当然だ。NZO内で人を二人も殺しているのだ。
しかし、第一審では軽い判決が降りた。
懲役3年で1年の執行猶予付きだ。
執行猶予付きということは、一年間普通に暮らしていれば、懲役三年は見逃してもらえるということだ。
別に犯罪を犯すような柄でもないから、こちらとしては別に何も感じない。
前科は付くかもしれないけど……
俺はテレビの画面に映るいつもの顔にうんざりと溜息を吐いた。
「もう少し、良い写真使ってくれよ……」
俺はNZOから数万人を解放した英雄として報道されている。
ネット上では「VRMMOのイケメン英雄」やら「彼女に殺されかけた悲劇のヒーロー」やら、嬉しいやら恥ずかしいやら、これからの人生どうなるんだろう、やら……色々と複雑な感情を抱かせる書かれ方をしている。
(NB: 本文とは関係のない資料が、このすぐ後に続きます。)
Lemma close_step_ok (os : OS) (size ind i : nat) si so e o :
  (i < size)%nat ->
  (Z.of_nat i <> Z.of_nat ind - 1 -> close_ok os (Child ind) (i, RD) = true) ->
  (i <> ind -> close_ok os (Child ind) (i, WR) = true) ->
  close_step os ind i
    (mkProc (Child ind) (filter (kept_from i ind) (all_fds size)) si so e o)
  = Ret tt
      (mkProc (Child ind) (filter (kept_from (S i) ind) (all_fds size))
              si so e o).
Proof.
  intros Hi Hrd Hwr. unfold close_step.
  assert (Hk : forall en, kept_from i ind (i, en) = true).
  { intros en. unfold kept_from. cbn [fst]. rewrite Nat.leb_refl. reflexivity. }
  rewrite <- (filter_ext _ _ (kept_from_step ind i)).
  destruct (Z.eqb_spec (Z.of_nat i) (Z.of_nat ind - 1)) as [E1 | E1];
    destruct (Z.eqb_spec (Z.of_nat i) (Z.of_nat ind)) as [E2 | E2];
    cbn [negb]; unfold bind, ret.
  - f_equal. f_equal. apply filter_ext. intros d.
    rewrite !andb_true_r. reflexivity.
  - lazymatch goal with
    | |- match sys_close os ?d (mkProc ?w (filter ?f _) _ _ _ _) with _ => _ end = _ =>
        rewrite (sys_close_open os d f size w) by
          (cbn [fst]; try lia; try apply Hk; apply Hwr; lia)
    end.
    cbn [Z.eqb]. f_equal. f_equal. apply filter_ext. intros d.
    rewrite !andb_true_r. reflexivity.
  - rewrite (sys_close_open os (i, RD) _ size) by
        (cbn [fst]; try lia; try apply Hk; apply Hrd; lia).
    cbn [Z.eqb]. f_equal. f_equal. apply filter_ext. intros d.
    rewrite !andb_true_r. reflexivity.
  - rewrite (sys_close_open os (i, RD) _ size) by
        (cbn [fst]; try lia; try apply Hk; apply Hrd; lia).
    cbn [Z.eqb].
    rewrite (sys_close_open os (i, WR) _ size).
    + reflexivity.
    + cbn [fst]. lia.
    + rewrite Hk. unfold fd_eqb. cbn [fst snd End_eqb].
      rewrite andb_false_r. reflexivity.
    + apply Hwr. lia.
Qed.

Lemma close_step_fails (os : OS) (size ind i : nat) si so :
  (i < size)%nat ->
  (Z.of_nat i <> Z.of_nat ind - 1 /\ close_ok os (Child ind) (i, RD) = false)
  \/ (i <> ind /\ close_ok os (Child ind) (i, WR) = false) ->
  exists l,
    close_step os ind i
      (mkProc (Child ind) (filter (kept_from i ind) (all_fds size)) si so [] [])
    = Exit 127 (mkProc (Child ind) l si so
                       [Msg "Error closing file descriptor"] []).
Proof.
  intros Hi Hbad. unfold close_step.
  assert (Hk : forall en, kept_from i ind (i, en) = true).
  { intros en. unfold kept_from. cbn [fst]. rewrite Nat.leb_refl. reflexivity. }
  destruct (Z.eqb_spec (Z.of_nat i) (Z.of_nat ind - 1)) as [E1 | E1];
    cbn [negb]; unfold bind, ret.
  - destruct Hbad as [[H _] | [Hne Hwr]]; [contradiction | ].
    destruct (Z.eqb_spec (Z.of_nat i) (Z.of_nat ind)) as [E2 | E2]; [lia | ].
    cbn [negb]. rewrite sys_close_refused by exact Hwr.
    eexists. reflexivity.
  - destruct (close_ok os (Child ind) (i, RD)) eqn:Hrd.
    + destruct Hbad as [[_ H] | [Hne Hwr]]; [discriminate | ].
      rewrite (sys_close_open os (i, RD) _ size) by
          (cbn [fst]; try lia; try apply Hk; exact Hrd).
      cbn [Z.eqb].
      destruct (Z.eqb_spec (Z.of_nat i) (Z.of_nat ind)) as [E2 | E2]; [lia | ].
      cbn [negb]. rewrite sys_close_refused by exact Hwr.
      eexists. reflexivity.
    + rewrite sys_close_refused by exact Hrd.
      eexists. reflexivity.
Qed.

Lemma closeUnneededPipes_from_ok (os : OS) (size ind : nat) si so e o :
  (forall d, close_ok os (Child ind) d = true) ->
  forall (n i : nat),
    (i + n <= size)%nat ->
    for_from i n (close_step os ind)
      (mkProc (Child ind) (filter (kept_from i ind) (all_fds size)) si so e o)
    = Ret tt
        (mkProc (Child ind) (filter (kept_from (i + n) ind) (all_fds size))
                si so e o).
Proof.
  intros Hok. induction n as [ | n IH]; intros i Hle.
  - cbn [for_from]. rewrite Nat.add_0_r. reflexivity.
  - cbn [for_from]. unfold bind at 1.
    rewrite (close_step_ok os size ind i) by
        (first [lia | intros; apply Hok]).
    rewrite IH by lia.
    replace (i + S n)%nat with (S i + n)%nat by lia. reflexivity.
Qed.

Lemma closeUnneededPipes_from_fails (os : OS) (size ind : nat) si so :
  forall (n i : nat),
    (i + n <= size)%nat ->
    (exists k, (i <= k < i + n)%nat
       /\ (((k + 1)%nat <> ind /\ close_ok os (Child ind) (k, RD) = false)
           \/ (k <> ind /\ close_ok os (Child ind) (k, WR) = false))) ->
    exists l,
      for_from i n (close_step os ind)
        (mkProc (Child ind) (filter (kept_from i ind) (all_fds size))
                si so [] [])
      = Exit 127 (mkProc (Child ind) l si so
                         [Msg "Error closing file descriptor"] []).
Proof.
  induction n as [ | n IH]; intros i Hle (k & Hk & Hbad); [lia | ].
  cbn [for_from]. unfold bind at 1.
  destruct (Z.eq_dec (Z.of_nat i) (Z.of_nat ind - 1)) as [E1 | E1];
    destruct (Nat.eq_dec i ind) as [E2 | E2];
    destruct (close_ok os (Child ind) (i, RD)) eqn:Hrd;
    destruct (close_ok os (Child ind) (i, WR)) eqn:Hwr;
    try lia;
    try (destruct (close_step_fails os size ind i si so) as [l Hl];
         [lia | solve [left; split; [lia | assumption]
                      | right; split; [lia | assumption]] | ];
         rewrite Hl; exists l; reflexivity);
    (rewrite (close_step_ok os size ind i) by
        (solve [lia | intros; assumption | intros; lia]);
     apply IH; [lia | ];
     exists k; split; [ | exact Hbad];
     destruct (Nat.eq_dec k i) as [-> | ]; [ | lia];
     exfalso; destruct Hbad as [[Hn Hc] | [Hn Hc]]; congruence || lia).
Qed.

Lemma kept_from_0 (ind size : nat) :
  filter (kept_from 0 ind) (all_fds size) = all_fds size.
Proof. apply filter_all. intros d _. reflexivity. Qed.

Lemma needed_read (ind : nat) :
  ind <> 0%nat -> needed ind ((ind - 1)%nat, RD) = true.
Proof.
  intros H. unfold needed. cbn [fst snd End_eqb].
  destruct (Z.eqb_spec (Z.of_nat (ind - 1)) (Z.of_nat ind - 1)); [reflexivity | lia].
Qed.

Lemma needed_write (ind : nat) : needed ind (ind, WR) = true.
Proof.
  unfold needed. cbn [fst snd End_eqb]. rewrite Nat.eqb_refl.
  cbn. apply orb_true_r.
Qed.

(** What [runChild] has done when it calls [execvp], every close and dup2
    having succeeded. *)
Lemma runChild_wired (os : OS) (procs : pipeline) (ind : nat) :
  (ind < length procs)%nat ->
  child_healthy os ind ->
  runChild os procs ind
    (mkProc (Child ind) (all_fds (length procs)) None None [] [])
  = (sys_execvp os (nth ind procs []) ;;;
     eprint (CommandNotFound (cstr (hd [] (nth ind procs [])))) ;;;
     ret (-1)) (wired (length procs) ind).
Proof.
  intros Hind [Hclose Hdup]. unfold runChild, closeUnneededPipes, for_upto.
  set (size := length procs) in *.
  unfold bind at 1.
  rewrite <- (kept_from_0 ind size) at 1.
  rewrite (closeUnneededPipes_from_ok os size ind) by (auto; lia).
  cbn [Nat.add].
  assert (Hopen : forall d, (fst d < size)%nat -> needed ind d = true ->
            forall si so,
              is_open d (mkProc (Child ind)
                           (filter (kept_from (size - 1) ind) (all_fds size))
                           si so [] []) = true).
  { intros d Hd Hn si so. unfold is_open. cbn [open_fds].
    apply existsb_fd_eqb, filter_In. split; [apply in_all_fds; exact Hd | ].
    unfold kept_from. rewrite Hn. apply orb_true_r. }
  unfold wired.
  destruct (Nat.eqb_spec ind 0) as [E0 | E0];
    destruct (Nat.eqb_spec ind (size - 1)) as [E1 | E1].
  - destruct (Z.eqb_spec (Z.of_nat ind) 0); [ | lia].
    destruct (Z.eqb_spec (Z.of_nat ind) (Z.of_nat size - 1)); [ | lia].
    reflexivity.
  - destruct (Z.eqb_spec (Z.of_nat ind) 0); [ | lia].
    destruct (Z.eqb_spec (Z.of_nat ind) (Z.of_nat size - 1)); [lia | ].
    cbn [negb]. unfold bind at 1. unfold ret at 1.
    unfold bind at 1. unfold bind at 1. unfold sys_dup2_stdout at 1.
    rewrite Hopen by (try apply needed_write; cbn [fst]; lia).
    cbn [self]. rewrite Hdup. reflexivity.
  - destruct (Z.eqb_spec (Z.of_nat ind) 0); [lia | ].
    destruct (Z.eqb_spec (Z.of_nat ind) (Z.of_nat size - 1)); [ | lia].
    cbn [negb]. unfold bind at 1. unfold bind at 1. unfold sys_dup2_stdin at 1.
    rewrite Hopen by (try (apply needed_read; lia); cbn [fst]; lia).
    cbn [self]. rewrite Hdup. reflexivity.
  - destruct (Z.eqb_spec (Z.of_nat ind) 0); [lia | ].
    destruct (Z.eqb_spec (Z.of_nat ind) (Z.of_nat size - 1)); [lia | ].
    cbn [negb]. unfold bind at 1. unfold bind at 1. unfold sys_dup2_stdin at 1.
    rewrite Hopen by (try (apply needed_read; lia); cbn [fst]; lia).
    cbn [self]. rewrite Hdup. cbn [andb Z.eqb].
    unfold ret at 1.
    unfold bind at 1. unfold bind at 1. unfold sys_dup2_stdout at 1.
    cbn [open_fds self stdin_fd stdout_fd stderr_out stdout_out].
    rewrite Hopen by (try apply needed_write; cbn [fst]; lia).
    cbn [self]. rewrite Hdup. reflexivity.
Qed.

(** The child of a stage starts as a copy of the parent that holds every
    descriptor of every pipe. *)
Lemma child_start (os : OS) (procs : pipeline) (ind : nat) :
  pipes_ok os (length procs) ->
  (forall k, (k <= ind)%nat -> 0 < fork_ret os k) ->
  child os procs ind
  = Some (child_body os procs ind
            (mkProc (Child ind) (all_fds (length procs)) None None [] [])).
Proof.
  intros Hp Hf. unfold child. unfold bind.
  rewrite (makePipes_ok os _ Hp). unfold spawn_all, for_upto.
  rewrite spawn_all_ok by (intros k Hk; specialize (Hf k); lia).
  reflexivity.
Qed.

Lemma child_runs (os : OS) (procs : pipeline) (ind : nat) (prog : arg)
      (rest : stage) :
  (ind < length procs)%nat ->
  pipes_ok os (length procs) ->
  (forall k, (k <= ind)%nat -> 0 < fork_ret os k) ->
  child_healthy os ind ->
  nth ind procs [] = prog :: rest ->
  child os procs ind
  = Some (if execvp_ok os (cstr prog)
          then Exec (cstr prog) (map cstr (prog :: rest))
                    (wired (length procs) ind)
          else Exit 127
                 (mkProc (Child ind) (open_fds (wired (length procs) ind))
                         (stdin_fd (wired (length procs) ind))
                         (stdout_fd (wired (length procs) ind))
                         [CommandNotFound (cstr prog)] [])).
Proof.
  intros Hind Hp Hf Hc Hst. rewrite (child_start os procs ind Hp Hf).
  unfold child_body. unfold bind at 1.
  rewrite (runChild_wired os procs ind Hind Hc). rewrite Hst.
  unfold bind, sys_execvp. cbn [hd].
  destruct (execvp_ok os (cstr prog)); reflexivity.
Qed.

Lemma closeUnneededPipes_from_outcome (os : OS) (size ind : nat) si so :
  forall (n i : nat),
    (i + n <= size)%nat ->
    for_from i n (close_step os ind)
      (mkProc (Child ind) (filter (kept_from i ind) (all_fds size)) si so [] [])
    = Ret tt
        (mkProc (Child ind) (filter (kept_from (i + n) ind) (all_fds size))
                si so [] [])
    \/ exists l,
        for_from i n (close_step os ind)
          (mkProc (Child ind) (filter (kept_from i ind) (all_fds size))
                  si so [] [])
        = Exit 127 (mkProc (Child ind) l si so
                           [Msg "Error closing file descriptor"] []).
Proof.
  induction n as [ | n IH]; intros i Hle.
  - left. cbn [for_from]. rewrite Nat.add_0_r. reflexivity.
  - cbn [for_from]. unfold bind.
    destruct (Z.eq_dec (Z.of_nat i) (Z.of_nat ind - 1)) as [E1 | E1];
      destruct (Nat.eq_dec i ind) as [E2 | E2];
      destruct (close_ok os (Child ind) (i, RD)) eqn:Hrd;
      destruct (close_ok os (Child ind) (i, WR)) eqn:Hwr;
      try lia;
      try (destruct (close_step_fails os size ind i si so) as [l Hl];
           [lia | solve [left; split; [lia | assumption]
                        | right; split; [lia | assumption]] | ];
           rewrite Hl; right; exists l; reflexivity);
      (rewrite (close_step_ok os size ind i) by
          (solve [lia | intros; assumption | intros; lia]);
       replace (i + S n)%nat with (S i + n)%nat by lia;
       apply IH; lia).
Qed.

(** A close or a dup2 that fails in the child of a stage ends that child
    with status 127 and one diagnostic. *)
Lemma child_failure_exits (os : OS) (procs : pipeline) (ind : nat) :
  (ind < length procs)%nat ->
  pipes_ok os (length procs) ->
  (forall k, (k <= ind)%nat -> 0 < fork_ret os k) ->
  child_failure os (length procs) ind ->
  exists l si so m,
    child os procs ind
    = Some (Exit 127 (mkProc (Child ind) l si so [Msg m] [])).
Proof.
  intros Hind Hp Hf Hbad. rewrite (child_start os procs ind Hp Hf).
  cut (exists l si so m,
          child_body os procs ind
            (mkProc (Child ind)
                    (filter (kept_from 0 ind) (all_fds (length procs)))
                    None None [] [])
          = Exit 127 (mkProc (Child ind) l si so [Msg m] [])).
  { rewrite kept_from_0. intros (l & si & so & m & H). rewrite H. eauto. }
  unfold child_body, runChild, closeUnneededPipes, for_upto.
  set (size := length procs) in *.
  unfold bind at 1. unfold bind at 1.
  destruct (closeUnneededPipes_from_outcome os size ind None None
              (size - 1) 0 ltac:(lia)) as [Hret | [l Hl]].
  2: { rewrite Hl. eauto. }
  destruct Hbad as [(i & Hi & Hclose) | Hdup].
  { destruct (closeUnneededPipes_from_fails os size ind None None
                (size - 1) 0 ltac:(lia)) as [l Hl].
    - exists i. split; [lia | exact Hclose].
    - rewrite Hl. eauto. }
  rewrite Hret. cbn [Nat.add].
  assert (Hopen : forall d, (fst d < size)%nat -> needed ind d = true ->
            forall si so,
              is_open d (mkProc (Child ind)
                           (filter (kept_from (size - 1) ind) (all_fds size))
                           si so [] []) = true).
  { intros d Hd Hn si so. unfold is_open. cbn [open_fds].
    apply existsb_fd_eqb, filter_In. split; [apply in_all_fds; exact Hd | ].
    unfold kept_from. rewrite Hn. apply orb_true_r. }
  destruct (Z.eqb_spec (Z.of_nat ind) 0) as [E0 | E0]; cbn [negb].
  - destruct Hdup as [[Hne _] | [Hne Hd]]; [lia | ].
    destruct (Z.eqb_spec (Z.of_nat ind) (Z.of_nat size - 1)); [lia | ].
    cbn [negb]. unfold bind at 1. unfold ret at 1.
    unfold bind at 1. unfold bind at 1. unfold sys_dup2_stdout at 1.
    cbn [self]. rewrite Hd, andb_false_r. cbn. eauto.
  - unfold bind at 1. unfold bind at 1. unfold sys_dup2_stdin at 1.
    cbn [self].
    destruct (dup2_ok os (Child ind) ((ind - 1)%nat, RD)) eqn:Hrd.
    + destruct Hdup as [[_ Hd] | [Hne Hd]]; [discriminate | ].
      rewrite Hopen by (try (apply needed_read; lia); cbn [fst]; lia).
      cbn [andb Z.eqb]. unfold ret at 1.
      destruct (Z.eqb_spec (Z.of_nat ind) (Z.of_nat size - 1)); [lia | ].
      cbn [negb]. unfold bind at 1. unfold bind at 1.
      unfold sys_dup2_stdout at 1.
      cbn [self]. rewrite Hd, andb_false_r. cbn. eauto.
    + rewrite andb_false_r. cbn. eauto.
Qed.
そんな感じなので、前科は付いても、たぶん社会的なリンチに遭うことはないだろう。
面接とかも、事情を話せば受け入れてもらえる……と思う。
まあ、何事も実際にやってみないと分からないし、まだ一審の判決だ。
VRMMO内での殺人という前例のない裁判なので、たぶん最高裁までは行くだろう。
「十連ボスラッシュよりは全然いいや……」
俺はそんなことを言いながら、病院のベッドの上で寛ぐ。
「オタっち~! やっほ~!!(爆笑)」
「さっきーか。今日もどうも」
現れたのは、クセの強い黒髪に気の強そうなツリ目の、目立つ感じのギャルだ。
「いやぁ~今日は早く上がっちゃったよ~! 仕事全部部下に預けてさ!(笑)」
「それは可哀想だろ……」
さっきーは俺の妹の友達にいる「黒ギャルの佐々木」の姉だった。
佐々木とは違い、さっきーは別にギャルではないらしい。
俺から見たら普通に白ギャルだが……。
さっきーは病室から枯れ葉を眺めニッと笑う。
「そろそろオタっちの死期も近いね~!!」
「本気で言ってる? 俺はあのNZOを救ったヒーローなんだが?」
「自意識過剰キッッッッツ!(爆笑)」
「お前の冗談のほうがキツいだろ」
「"お前"じゃなくて"さっきー"な?」
さっきーは俺の頭をぐりぐりし、俺は悲鳴のような声で謝罪する。
「ごめんごめんって! で、さっきー……なんでわざわざ今日は早く上がってきたんだよ……。別に何も特別な日じゃないだろ?」
それを聞き、さっきーはちっちっちと人差し指を左右に振る。
少しムカつくが、俺は何も言わずに待つ。
「オタっちさあ、リナちゃんとのなんやかんやのせいで、今アレじゃん?(笑)」
「アレってなんだよ。てか笑うなよ。てか話題に出すなよ、それ……」
リナはあれから、ちゃんとNZOを生存して現実世界に戻ってきた。
戻って来たが、今彼女はネット上で強烈な誹謗中傷に晒され、家にまで脅迫状が送られてくるような惨状で部屋から出られないようだ。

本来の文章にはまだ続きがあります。